[WHAT IS EXPECTED] An exact copy of every entry is the required answer.

[Stored data]
───

Lemma wp_minKey this t Q :
  t ≠ Leaf → avl_at this t -∗ (avl_at this t -∗ Q (first_elem t)) -∗
  wp (AVL.minKey (Some this)) Q.
Proof.
  iIntros (Hne) "(%p & Hthis & Ht) HQ". rewrite /AVL.minKey. wp_step. iApply wp_bind.
  wp_while (height t) from tree_at_size "Ht".
  iApply (wp_minKeyLoop with "Ht"); [done | lia |].
  iIntros (q) "(%x & %o & %Hq & Hx & Ht)". destruct Hq as [-> <-]. simpl. do 3 wp_step.
  iApply "HQ". iExists p. iFrame. by iApply "Ht".
Qed.

Lemma wp_maxKey this t Q :
  t ≠ Leaf → avl_at this t -∗ (avl_at this t -∗ Q (last_elem t)) -∗
  wp (AVL.maxKey (Some this)) Q.
Proof.
  iIntros (Hne) "(%p & Hthis & Ht) HQ". rewrite /AVL.maxKey. wp_step. iApply wp_bind.
  wp_while (height t) from tree_at_size "Ht".
  iApply (wp_maxKeyLoop with "Ht"); [done | lia |].
  iIntros (q) "(%x & %o & %Hq & Hx & Ht)". destruct Hq as [-> <-]. simpl. do 3 wp_step.
  iApply "HQ". iExists p. iFrame. by iApply "Ht".
Qed.

(** ** Join *)

(** Where the walk down a spine stops. *)
Definition spine_at (this : loc) (s : actx * atree * Z) (r : ptr * ptr * Z) : hprop :=
  (∃ (c : lctx) p, <affine> ⌜c.*2 = s.1.1 ∧ r = (cpar c, p, s.2)⌝ ∗
     ctx_at this c p ∗ tree_at p (cpar c) s.1.2)%I.

Lemma wp_joinSpineRight this t c p h n fuel Q :
  avl t → h = zheight t → 0 ≤ n → (height t < fuel)%nat →
  ctx_at this c p -∗ tree_at p (cpar c) t -∗
  (∀ r, spine_at this (spine_right t c.*2 h n) r -∗ Q r) -∗
  wp (iter fuel (AVL.joinSpineStep AVL.right (-1) n) (cpar c, p, h)) Q.
Proof.
  iIntros (Ht Hh Hn Hfuel) "Hc Ht HQ".
  iInduction t as [|l IHl k v b r IHr] forall (fuel Hfuel p c h Ht Hh);
    (destruct fuel as [|fuel]; [lia |]); iApply wp_iter_S;
    rewrite /AVL.joinSpineStep /= Z.gtb_ltb; destruct (Z.ltb_spec (n + 1) h); try zh.
  - wp_step. iApply "HQ". iExists c, p. by iFrame.
  - iDestruct "Ht" as (x pl pr ->) "(Hx & Hl & Hr)". do 3 wp_step. destruct Ht as (? & ? & ? & ?).
    iApply ("IHr" $! _ _ _ ((x, FR l k v b) :: c) with "[%] [%] [-Hr HQ] Hr HQ"); [done | |].
    + case_z; zh.
    + iApply (ctx_at_right with "Hc Hx Hl").
  - wp_step. iApply "HQ". iExists c, p. by iFrame.
  Unshelve. all: simpl in *; lia.
Qed.

Lemma wp_joinSpineLeft this t c p h n fuel Q :
  avl t → h = zheight t → 0 ≤ n → (height t < fuel)%nat →
  ctx_at this c p -∗ tree_at p (cpar c) t -∗
  (∀ r, spine_at this (spine_left t c.*2 h n) r -∗ Q r) -∗
  wp (iter fuel (AVL.joinSpineStep AVL.left 1 n) (cpar c, p, h)) Q.
Proof.
  iIntros (Ht Hh Hn Hfuel) "Hc Ht HQ".
  iInduction t as [|l IHl k v b r IHr] forall (fuel Hfuel p c h Ht Hh);
    (destruct fuel as [|fuel]; [lia |]); iApply wp_iter_S;
    rewrite /AVL.joinSpineStep /= Z.gtb_ltb; destruct (Z.ltb_spec (n + 1) h); try zh.
  - wp_step. iApply "HQ". iExists c, p. by iFrame.
  - iDestruct "Ht" as (x pl pr ->) "(Hx & Hl & Hr)". do 3 wp_step. destruct Ht as (? & ? & ? & ?).
    iApply ("IHl" $! _ _ _ ((x, FL k v b r) :: c) with "[%] [%] [-Hl HQ] Hl HQ"); [done | |].
    + case_z; zh.
    + iApply (ctx_at_left with "Hc Hx Hr").
  - wp_step. iApply "HQ". iExists c, p. by iFrame.
  Unshelve. all: simpl in *; lia.
Qed.

(** [if (p != NULL) p->parent = q;] *)
Lemma wp_setParent p par q t Q :
  tree_at p par t -∗ (tree_at p q t -∗ Q ()) -∗
  wp (when (p != NULL) (p ~> AVL.parent ::= q)) Q.
Proof.
  iIntros "Ht HQ". rewrite /when. destruct t as [|l k v b r]; simpl.
  - iDestruct "Ht" as %->. rewrite bool_decide_true //=. wp_step. by iApply "HQ".
  - iDestruct "Ht" as (y pl pr ->) "(Hy & Hl & Hr)". rewrite bool_decide_false //=.
    wp_step. iApply "HQ". iExists y, pl, pr. by iFrame.
Qed.

(** The hole of the path [c] is not confused with its sibling. *)
Definition hole_clear (c : actx) (t : atree) : Prop :=
  match c with FR l0 _ _ _ :: _ => t = Leaf → l0 ≠ Leaf | _ => True end.

Lemma tree_at_distinct p q par1 par2 t1 t2 :
  (t1 = Leaf → t2 ≠ Leaf) → tree_at p par1 t1 -∗ tree_at q par2 t2 -∗ ⌜q ≠ p⌝.
Proof.
  iIntros (Hne) "H1 H2". destruct t1 as [|l k v b r].
  - specialize (Hne eq_refl). iDestruct "H1" as %->. destruct t2; [done |].
    by iDestruct "H2" as (x ? ? ->) "_".
  - iDestruct "H1" as (x pl pr ->) "(Hx & _)". iApply (tree_at_ne with "Hx H2").
Qed.

Lemma wp_joinLink new old c p q nr k pl pr b v t Q :
  hole_clear c.*2 t →
  ctx_at old c p -∗ new ↦ AvlTree q -∗ nr ↦ AvlNode k pl pr NULL b v -∗
  tree_at p (Some nr) t -∗
  (∀ rp, old ↦ AvlTree rp -∗ ctx_at new c (Some nr) -∗
     nr ↦ AvlNode k pl pr (cpar c) b v -∗ tree_at p (Some nr) t -∗ Q ()) -∗
  wp (AVL.joinLink (Some new) (Some old) (cpar c) p (Some nr)) Q.
Proof.
  iIntros (Hclear) "(%rp & Hold & Hc) Hnew Hnr Ht HQ". rewrite /AVL.joinLink.
  destruct c as [|[x [kx vx bx rx|lx kx vx bx]] c]; simpl.
  - wp_step. iApply ("HQ" with "Hold [Hnew] Hnr Ht"). iExists _. iFrame. done.
  - iDestruct "Hc" as (prx) "(Hx & Hr & Hc)". wp_step. rewrite bool_decide_true //.
    do 4 wp_step. iApply ("HQ" with "Hold [Hnew Hx Hr Hc] Hnr Ht"). iExists rp. by iFrame.
  - iDestruct "Hc" as (plx) "(Hx & Hl & Hc)". wp_step.
    iDestruct (tree_at_distinct with "Ht Hl") as %Hne; [done |]. rewrite bool_decide_false //.
    do 4 wp_step. iApply ("HQ" with "Hold [Hnew Hx Hl Hc] Hnr Ht"). iExists rp. by iFrame.
Qed.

───

[ANSWER SPACE]
Lemma wp_minKey this t Q :
  t ≠ Leaf → avl_at this t -∗ (avl_at this t -∗ Q (first_elem t)) -∗
  wp (AVL.minKey (Some this)) Q.
Proof.
  iIntros (Hne) "(%p & Hthis & Ht) HQ". rewrite /AVL.minKey. wp_step. iApply wp_bind.
  wp_while (height t) from tree_at_size "Ht".
  iApply (wp_minKeyLoop with "Ht"); [done | lia |].
  iIntros (q) "(%x & %o & %Hq & Hx & Ht)". destruct Hq as [-> <-]. simpl. do 3 wp_step.
  iApply "HQ". iExists p. iFrame. by iApply "Ht".
Qed.

Lemma wp_maxKey this t Q :
  t ≠ Leaf → avl_at this t -∗ (avl_at this t -∗ Q (last_elem t)) -∗
  wp (AVL.maxKey (Some this)) Q.
Proof.
  iIntros (Hne) "(%p & Hthis & Ht) HQ". rewrite /AVL.maxKey. wp_step. iApply wp_bind.
  wp_while (height t) from tree_at_size "Ht".
  iApply (wp_maxKeyLoop with "Ht"); [done | lia |].
  iIntros (q) "(%x & %o & %Hq & Hx & Ht)". destruct Hq as [-> <-]. simpl. do 3 wp_step.
  iApply "HQ". iExists p. iFrame. by iApply "Ht".
Qed.

(** ** Join *)

(** Where the walk down a spine stops. *)
Definition spine_at (this : loc) (s : actx * atree * Z) (r : ptr * ptr * Z) : hprop :=
  (∃ (c : lctx) p, <affine> ⌜c.*2 = s.1.1 ∧ r = (cpar c, p, s.2)⌝ ∗
     ctx_at this c p ∗ tree_at p (cpar c) s.1.2)%I.

Lemma wp_joinSpineRight this t c p h n fuel Q :
  avl t → h = zheight t → 0 ≤ n → (height t < fuel)%nat →
  ctx_at this c p -∗ tree_at p (cpar c) t -∗
  (∀ r, spine_at this (spine_right t c.*2 h n) r -∗ Q r) -∗
  wp (iter fuel (AVL.joinSpineStep AVL.right (-1) n) (cpar c, p, h)) Q.
Proof.
  iIntros (Ht Hh Hn Hfuel) "Hc Ht HQ".
  iInduction t as [|l IHl k v b r IHr] forall (fuel Hfuel p c h Ht Hh);
    (destruct fuel as [|fuel]; [lia |]); iApply wp_iter_S;
    rewrite /AVL.joinSpineStep /= Z.gtb_ltb; destruct (Z.ltb_spec (n + 1) h); try zh.
  - wp_step. iApply "HQ". iExists c, p. by iFrame.
  - iDestruct "Ht" as (x pl pr ->) "(Hx & Hl & Hr)". do 3 wp_step. destruct Ht as (? & ? & ? & ?).
    iApply ("IHr" $! _ _ _ ((x, FR l k v b) :: c) with "[%] [%] [-Hr HQ] Hr HQ"); [done | |].
    + case_z; zh.
    + iApply (ctx_at_right with "Hc Hx Hl").
  - wp_step. iApply "HQ". iExists c, p. by iFrame.
  Unshelve. all: simpl in *; lia.
Qed.

Lemma wp_joinSpineLeft this t c p h n fuel Q :
  avl t → h = zheight t → 0 ≤ n → (height t < fuel)%nat →
  ctx_at this c p -∗ tree_at p (cpar c) t -∗
  (∀ r, spine_at this (spine_left t c.*2 h n) r -∗ Q r) -∗
  wp (iter fuel (AVL.joinSpineStep AVL.left 1 n) (cpar c, p, h)) Q.
Proof.
  iIntros (Ht Hh Hn Hfuel) "Hc Ht HQ".
  iInduction t as [|l IHl k v b r IHr] forall (fuel Hfuel p c h Ht Hh);
    (destruct fuel as [|fuel]; [lia |]); iApply wp_iter_S;
    rewrite /AVL.joinSpineStep /= Z.gtb_ltb; destruct (Z.ltb_spec (n + 1) h); try zh.
  - wp_step. iApply "HQ". iExists c, p. by iFrame.
  - iDestruct "Ht" as (x pl pr ->) "(Hx & Hl & Hr)". do 3 wp_step. destruct Ht as (? & ? & ? & ?).
    iApply ("IHl" $! _ _ _ ((x, FL k v b r) :: c) with "[%] [%] [-Hl HQ] Hl HQ"); [done | |].
    + case_z; zh.
    + iApply (ctx_at_left with "Hc Hx Hr").
  - wp_step. iApply "HQ". iExists c, p. by iFrame.
  Unshelve. all: simpl in *; lia.
Qed.

(** [if (p != NULL) p->parent = q;] *)
Lemma wp_setParent p par q t Q :
  tree_at p par t -∗ (tree_at p q t -∗ Q ()) -∗
  wp (when (p != NULL) (p ~> AVL.parent ::= q)) Q.
Proof.
  iIntros "Ht HQ". rewrite /when. destruct t as [|l k v b r]; simpl.
  - iDestruct "Ht" as %->. rewrite bool_decide_true //=. wp_step. by iApply "HQ".
  - iDestruct "Ht" as (y pl pr ->) "(Hy & Hl & Hr)". rewrite bool_decide_false //=.
    wp_step. iApply "HQ". iExists y, pl, pr. by iFrame.
Qed.

(** The hole of the path [c] is not confused with its sibling. *)
Definition hole_clear (c : actx) (t : atree) : Prop :=
  match c with FR l0 _ _ _ :: _ => t = Leaf → l0 ≠ Leaf | _ => True end.

Lemma tree_at_distinct p q par1 par2 t1 t2 :
  (t1 = Leaf → t2 ≠ Leaf) → tree_at p par1 t1 -∗ tree_at q par2 t2 -∗ ⌜q ≠ p⌝.
Proof.
  iIntros (Hne) "H1 H2". destruct t1 as [|l k v b r].
  - specialize (Hne eq_refl). iDestruct "H1" as %->. destruct t2; [done |].
    by iDestruct "H2" as (x ? ? ->) "_".
  - iDestruct "H1" as (x pl pr ->) "(Hx & _)". iApply (tree_at_ne with "Hx H2").
Qed.

Lemma wp_joinLink new old c p q nr k pl pr b v t Q :
  hole_clear c.*2 t →
  ctx_at old c p -∗ new ↦ AvlTree q -∗ nr ↦ AvlNode k pl pr NULL b v -∗
  tree_at p (Some nr) t -∗
  (∀ rp, old ↦ AvlTree rp -∗ ctx_at new c (Some nr) -∗
     nr ↦ AvlNode k pl pr (cpar c) b v -∗ tree_at p (Some nr) t -∗ Q ()) -∗
  wp (AVL.joinLink (Some new) (Some old) (cpar c) p (Some nr)) Q.
Proof.
  iIntros (Hclear) "(%rp & Hold & Hc) Hnew Hnr Ht HQ". rewrite /AVL.joinLink.
  destruct c as [|[x [kx vx bx rx|lx kx vx bx]] c]; simpl.
  - wp_step. iApply ("HQ" with "Hold [Hnew] Hnr Ht"). iExists _. iFrame. done.
  - iDestruct "Hc" as (prx) "(Hx & Hr & Hc)". wp_step. rewrite bool_decide_true //.
    do 4 wp_step. iApply ("HQ" with "Hold [Hnew Hx Hr Hc] Hnr Ht"). iExists rp. by iFrame.
  - iDestruct "Hc" as (plx) "(Hx & Hl & Hc)". wp_step.
    iDestruct (tree_at_distinct with "Ht Hl") as %Hne; [done |]. rewrite bool_decide_false //.
    do 4 wp_step. iApply ("HQ" with "Hold [Hnew Hx Hl Hc] Hnr Ht"). iExists rp. by iFrame.
Qed.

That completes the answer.